Output only the lines below from the one containing "split; [apply size_resize|]. split." to the one containing "(selectedOpcodeStackDiff v) showBefore", exactly as written, both ends kept.

__Available records__
=====
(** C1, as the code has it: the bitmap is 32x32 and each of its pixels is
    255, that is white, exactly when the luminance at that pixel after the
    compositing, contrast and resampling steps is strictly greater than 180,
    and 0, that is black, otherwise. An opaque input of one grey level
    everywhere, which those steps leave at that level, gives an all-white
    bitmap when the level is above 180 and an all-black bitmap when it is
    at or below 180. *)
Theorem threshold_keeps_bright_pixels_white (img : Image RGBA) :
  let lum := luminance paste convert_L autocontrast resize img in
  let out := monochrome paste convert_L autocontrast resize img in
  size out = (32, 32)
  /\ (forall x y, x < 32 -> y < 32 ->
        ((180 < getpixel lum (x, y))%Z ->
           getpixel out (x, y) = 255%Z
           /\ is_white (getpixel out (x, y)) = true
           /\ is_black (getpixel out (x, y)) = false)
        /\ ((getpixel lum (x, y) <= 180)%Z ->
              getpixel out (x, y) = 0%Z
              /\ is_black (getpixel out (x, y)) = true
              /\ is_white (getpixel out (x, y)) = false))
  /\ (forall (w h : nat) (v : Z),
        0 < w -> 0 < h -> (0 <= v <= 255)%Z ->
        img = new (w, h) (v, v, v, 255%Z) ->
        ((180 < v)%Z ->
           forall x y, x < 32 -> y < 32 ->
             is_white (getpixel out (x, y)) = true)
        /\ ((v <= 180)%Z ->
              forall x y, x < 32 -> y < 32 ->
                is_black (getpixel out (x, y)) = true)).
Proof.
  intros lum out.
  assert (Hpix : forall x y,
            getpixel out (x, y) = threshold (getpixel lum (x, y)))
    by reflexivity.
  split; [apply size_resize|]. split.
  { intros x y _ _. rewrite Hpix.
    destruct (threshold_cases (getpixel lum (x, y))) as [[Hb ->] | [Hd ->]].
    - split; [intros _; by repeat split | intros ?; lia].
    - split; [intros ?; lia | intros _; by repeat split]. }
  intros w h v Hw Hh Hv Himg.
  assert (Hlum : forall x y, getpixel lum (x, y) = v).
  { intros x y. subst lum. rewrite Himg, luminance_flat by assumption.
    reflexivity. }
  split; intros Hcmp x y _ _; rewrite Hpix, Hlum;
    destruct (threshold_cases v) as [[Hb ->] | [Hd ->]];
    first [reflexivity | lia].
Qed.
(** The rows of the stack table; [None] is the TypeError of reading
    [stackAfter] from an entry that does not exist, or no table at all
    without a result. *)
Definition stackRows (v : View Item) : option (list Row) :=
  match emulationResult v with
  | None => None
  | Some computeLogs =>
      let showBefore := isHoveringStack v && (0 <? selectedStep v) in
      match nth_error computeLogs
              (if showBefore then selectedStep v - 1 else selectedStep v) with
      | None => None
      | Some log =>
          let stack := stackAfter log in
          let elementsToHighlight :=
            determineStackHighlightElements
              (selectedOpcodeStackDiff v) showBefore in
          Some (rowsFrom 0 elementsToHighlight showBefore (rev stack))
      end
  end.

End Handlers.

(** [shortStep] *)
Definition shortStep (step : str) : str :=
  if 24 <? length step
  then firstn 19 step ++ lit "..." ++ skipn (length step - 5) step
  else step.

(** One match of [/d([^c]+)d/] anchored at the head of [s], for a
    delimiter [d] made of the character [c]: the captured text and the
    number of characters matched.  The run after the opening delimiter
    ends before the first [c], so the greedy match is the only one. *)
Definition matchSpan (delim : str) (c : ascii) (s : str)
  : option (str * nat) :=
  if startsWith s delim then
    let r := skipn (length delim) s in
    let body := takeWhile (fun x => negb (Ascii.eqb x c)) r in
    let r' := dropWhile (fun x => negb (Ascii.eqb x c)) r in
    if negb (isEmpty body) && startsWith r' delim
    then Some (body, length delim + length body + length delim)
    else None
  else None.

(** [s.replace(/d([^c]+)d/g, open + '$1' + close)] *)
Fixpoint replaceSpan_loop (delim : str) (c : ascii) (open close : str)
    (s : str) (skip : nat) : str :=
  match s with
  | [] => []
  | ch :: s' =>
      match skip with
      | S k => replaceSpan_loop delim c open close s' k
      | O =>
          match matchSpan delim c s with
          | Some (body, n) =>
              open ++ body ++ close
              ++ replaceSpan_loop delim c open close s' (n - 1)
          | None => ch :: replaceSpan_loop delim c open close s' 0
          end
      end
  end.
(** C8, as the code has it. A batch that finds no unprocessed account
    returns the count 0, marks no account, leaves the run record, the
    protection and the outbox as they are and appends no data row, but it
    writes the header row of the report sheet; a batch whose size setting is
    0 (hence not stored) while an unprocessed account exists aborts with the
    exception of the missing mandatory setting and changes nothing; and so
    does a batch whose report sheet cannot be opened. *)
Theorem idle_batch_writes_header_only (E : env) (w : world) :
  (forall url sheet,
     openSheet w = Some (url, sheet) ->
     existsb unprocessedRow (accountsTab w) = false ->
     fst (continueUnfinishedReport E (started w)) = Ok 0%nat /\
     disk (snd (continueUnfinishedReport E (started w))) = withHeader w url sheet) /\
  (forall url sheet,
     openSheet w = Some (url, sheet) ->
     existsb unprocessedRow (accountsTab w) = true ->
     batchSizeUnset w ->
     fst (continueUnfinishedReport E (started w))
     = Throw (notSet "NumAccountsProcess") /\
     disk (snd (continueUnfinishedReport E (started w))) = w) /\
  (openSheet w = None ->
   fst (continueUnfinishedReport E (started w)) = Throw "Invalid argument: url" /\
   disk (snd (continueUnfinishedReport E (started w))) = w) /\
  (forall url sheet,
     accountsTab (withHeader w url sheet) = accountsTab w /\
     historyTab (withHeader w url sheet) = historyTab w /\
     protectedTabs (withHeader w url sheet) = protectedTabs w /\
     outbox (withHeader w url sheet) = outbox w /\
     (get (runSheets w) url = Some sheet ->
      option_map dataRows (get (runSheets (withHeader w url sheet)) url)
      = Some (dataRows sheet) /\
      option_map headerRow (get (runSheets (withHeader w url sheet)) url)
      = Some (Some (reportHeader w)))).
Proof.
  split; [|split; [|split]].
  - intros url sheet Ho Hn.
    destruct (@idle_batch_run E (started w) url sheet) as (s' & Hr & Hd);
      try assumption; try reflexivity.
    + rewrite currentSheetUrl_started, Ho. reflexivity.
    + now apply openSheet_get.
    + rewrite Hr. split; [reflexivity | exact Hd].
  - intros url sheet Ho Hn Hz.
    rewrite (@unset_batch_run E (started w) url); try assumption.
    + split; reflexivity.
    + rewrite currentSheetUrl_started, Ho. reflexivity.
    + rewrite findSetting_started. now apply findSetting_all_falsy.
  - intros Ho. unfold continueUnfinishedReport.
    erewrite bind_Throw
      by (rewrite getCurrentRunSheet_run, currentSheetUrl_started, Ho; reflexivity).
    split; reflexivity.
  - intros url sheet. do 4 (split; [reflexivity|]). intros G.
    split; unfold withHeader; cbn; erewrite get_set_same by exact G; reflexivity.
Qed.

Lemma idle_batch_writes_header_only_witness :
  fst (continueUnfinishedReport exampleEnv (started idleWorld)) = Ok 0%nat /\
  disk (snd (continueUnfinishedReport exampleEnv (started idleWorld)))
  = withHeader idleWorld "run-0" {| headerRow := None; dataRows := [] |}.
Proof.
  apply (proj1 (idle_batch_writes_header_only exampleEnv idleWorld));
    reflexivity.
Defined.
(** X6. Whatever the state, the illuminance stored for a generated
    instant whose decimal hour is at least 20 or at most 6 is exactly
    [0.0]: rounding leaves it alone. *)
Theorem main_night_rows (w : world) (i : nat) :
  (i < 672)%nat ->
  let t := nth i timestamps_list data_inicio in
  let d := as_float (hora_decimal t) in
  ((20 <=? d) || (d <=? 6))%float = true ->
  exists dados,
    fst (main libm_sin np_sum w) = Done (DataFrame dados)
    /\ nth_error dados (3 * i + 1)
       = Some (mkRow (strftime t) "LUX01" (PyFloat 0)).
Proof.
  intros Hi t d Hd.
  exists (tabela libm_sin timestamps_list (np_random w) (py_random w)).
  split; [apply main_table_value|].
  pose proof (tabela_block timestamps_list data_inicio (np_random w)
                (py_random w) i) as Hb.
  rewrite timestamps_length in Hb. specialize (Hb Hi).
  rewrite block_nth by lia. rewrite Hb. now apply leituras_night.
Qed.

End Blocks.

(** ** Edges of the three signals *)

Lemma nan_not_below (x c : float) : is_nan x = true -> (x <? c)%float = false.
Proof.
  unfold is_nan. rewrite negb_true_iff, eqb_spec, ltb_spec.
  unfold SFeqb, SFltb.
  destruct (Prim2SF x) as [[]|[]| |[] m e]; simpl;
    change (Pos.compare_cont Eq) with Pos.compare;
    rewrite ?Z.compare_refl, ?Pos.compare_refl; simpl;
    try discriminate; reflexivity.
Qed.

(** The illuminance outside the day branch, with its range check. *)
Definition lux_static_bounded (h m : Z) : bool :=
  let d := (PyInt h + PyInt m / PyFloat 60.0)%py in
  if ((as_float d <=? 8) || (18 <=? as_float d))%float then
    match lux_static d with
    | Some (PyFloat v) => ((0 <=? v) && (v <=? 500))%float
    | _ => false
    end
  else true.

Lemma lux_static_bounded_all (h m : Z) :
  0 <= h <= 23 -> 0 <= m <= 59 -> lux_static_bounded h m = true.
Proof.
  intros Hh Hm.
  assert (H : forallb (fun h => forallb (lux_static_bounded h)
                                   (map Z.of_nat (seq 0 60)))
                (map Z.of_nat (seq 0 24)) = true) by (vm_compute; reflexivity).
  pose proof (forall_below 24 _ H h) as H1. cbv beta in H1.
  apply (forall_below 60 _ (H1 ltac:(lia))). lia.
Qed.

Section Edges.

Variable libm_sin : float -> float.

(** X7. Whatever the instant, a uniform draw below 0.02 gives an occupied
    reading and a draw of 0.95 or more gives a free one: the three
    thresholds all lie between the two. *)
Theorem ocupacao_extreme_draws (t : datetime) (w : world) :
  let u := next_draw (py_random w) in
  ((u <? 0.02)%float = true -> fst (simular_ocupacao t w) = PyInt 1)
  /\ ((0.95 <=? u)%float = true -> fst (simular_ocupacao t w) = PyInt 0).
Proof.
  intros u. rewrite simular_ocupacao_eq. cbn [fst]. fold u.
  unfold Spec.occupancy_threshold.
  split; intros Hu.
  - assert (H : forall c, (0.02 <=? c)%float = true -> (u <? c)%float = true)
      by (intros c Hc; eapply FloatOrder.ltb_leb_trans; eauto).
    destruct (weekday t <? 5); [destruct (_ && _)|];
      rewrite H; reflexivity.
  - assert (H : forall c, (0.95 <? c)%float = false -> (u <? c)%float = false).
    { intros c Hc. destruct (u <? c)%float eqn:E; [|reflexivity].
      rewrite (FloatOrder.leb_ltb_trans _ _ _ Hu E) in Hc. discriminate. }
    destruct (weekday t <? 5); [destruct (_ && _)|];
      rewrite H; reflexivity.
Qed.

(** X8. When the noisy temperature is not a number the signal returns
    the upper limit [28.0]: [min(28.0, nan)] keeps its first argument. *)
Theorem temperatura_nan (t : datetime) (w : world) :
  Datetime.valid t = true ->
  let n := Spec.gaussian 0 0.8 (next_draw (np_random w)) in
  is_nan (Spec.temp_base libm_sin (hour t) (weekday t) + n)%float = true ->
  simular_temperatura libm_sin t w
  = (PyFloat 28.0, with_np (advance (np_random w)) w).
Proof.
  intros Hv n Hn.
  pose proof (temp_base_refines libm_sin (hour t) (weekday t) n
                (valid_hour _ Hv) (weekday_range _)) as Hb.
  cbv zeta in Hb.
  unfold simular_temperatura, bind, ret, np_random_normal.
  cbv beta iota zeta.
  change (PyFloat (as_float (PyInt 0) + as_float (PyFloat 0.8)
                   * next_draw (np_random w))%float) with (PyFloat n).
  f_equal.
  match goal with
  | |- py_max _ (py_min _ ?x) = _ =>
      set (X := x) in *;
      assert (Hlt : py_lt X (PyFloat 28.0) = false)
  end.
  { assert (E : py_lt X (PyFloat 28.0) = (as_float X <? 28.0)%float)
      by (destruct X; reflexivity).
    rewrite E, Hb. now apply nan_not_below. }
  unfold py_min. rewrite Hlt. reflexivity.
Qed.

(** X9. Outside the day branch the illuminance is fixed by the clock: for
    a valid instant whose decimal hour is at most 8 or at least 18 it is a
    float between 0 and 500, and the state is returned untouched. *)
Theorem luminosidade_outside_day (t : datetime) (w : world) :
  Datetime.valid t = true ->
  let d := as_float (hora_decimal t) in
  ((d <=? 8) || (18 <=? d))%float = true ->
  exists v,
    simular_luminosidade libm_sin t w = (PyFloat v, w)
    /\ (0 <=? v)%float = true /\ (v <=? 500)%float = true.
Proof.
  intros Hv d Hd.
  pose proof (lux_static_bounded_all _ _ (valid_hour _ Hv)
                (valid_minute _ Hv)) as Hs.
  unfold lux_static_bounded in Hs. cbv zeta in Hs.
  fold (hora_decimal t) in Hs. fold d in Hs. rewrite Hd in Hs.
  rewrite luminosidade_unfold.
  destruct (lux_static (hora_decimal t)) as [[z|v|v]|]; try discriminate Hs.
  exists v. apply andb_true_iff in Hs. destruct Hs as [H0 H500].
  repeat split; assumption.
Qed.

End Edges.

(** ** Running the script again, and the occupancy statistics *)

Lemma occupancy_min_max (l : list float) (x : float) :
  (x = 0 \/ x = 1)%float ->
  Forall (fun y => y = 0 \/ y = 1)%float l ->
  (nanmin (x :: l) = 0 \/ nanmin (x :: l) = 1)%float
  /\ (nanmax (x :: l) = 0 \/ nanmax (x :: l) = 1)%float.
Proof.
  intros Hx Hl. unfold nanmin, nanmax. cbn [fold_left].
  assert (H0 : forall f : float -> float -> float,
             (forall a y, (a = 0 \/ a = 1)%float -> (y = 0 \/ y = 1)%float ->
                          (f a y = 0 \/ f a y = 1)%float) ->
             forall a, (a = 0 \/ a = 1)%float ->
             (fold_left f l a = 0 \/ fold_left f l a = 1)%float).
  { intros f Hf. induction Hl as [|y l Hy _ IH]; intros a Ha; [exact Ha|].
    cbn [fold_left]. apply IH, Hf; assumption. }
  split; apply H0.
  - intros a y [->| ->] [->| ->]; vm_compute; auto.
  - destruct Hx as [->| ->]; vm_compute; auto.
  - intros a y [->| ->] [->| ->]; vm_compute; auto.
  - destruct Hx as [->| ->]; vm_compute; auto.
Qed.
=====
__Completed exercise__
  split; [apply size_resize|]. split.
  { intros x y _ _. rewrite Hpix.
    destruct (threshold_cases (getpixel lum (x, y))) as [[Hb ->] | [Hd ->]].
    - split; [intros _; by repeat split | intros ?; lia].
    - split; [intros ?; lia | intros _; by repeat split]. }
  intros w h v Hw Hh Hv Himg.
  assert (Hlum : forall x y, getpixel lum (x, y) = v).
  { intros x y. subst lum. rewrite Himg, luminance_flat by assumption.
    reflexivity. }
  split; intros Hcmp x y _ _; rewrite Hpix, Hlum;
    destruct (threshold_cases v) as [[Hb ->] | [Hd ->]];
    first [reflexivity | lia].
Qed.
(** The rows of the stack table; [None] is the TypeError of reading
    [stackAfter] from an entry that does not exist, or no table at all
    without a result. *)
Definition stackRows (v : View Item) : option (list Row) :=
  match emulationResult v with
  | None => None
  | Some computeLogs =>
      let showBefore := isHoveringStack v && (0 <? selectedStep v) in
      match nth_error computeLogs
              (if showBefore then selectedStep v - 1 else selectedStep v) with
      | None => None
      | Some log =>
          let stack := stackAfter log in
          let elementsToHighlight :=
            determineStackHighlightElements
              (selectedOpcodeStackDiff v) showBefore in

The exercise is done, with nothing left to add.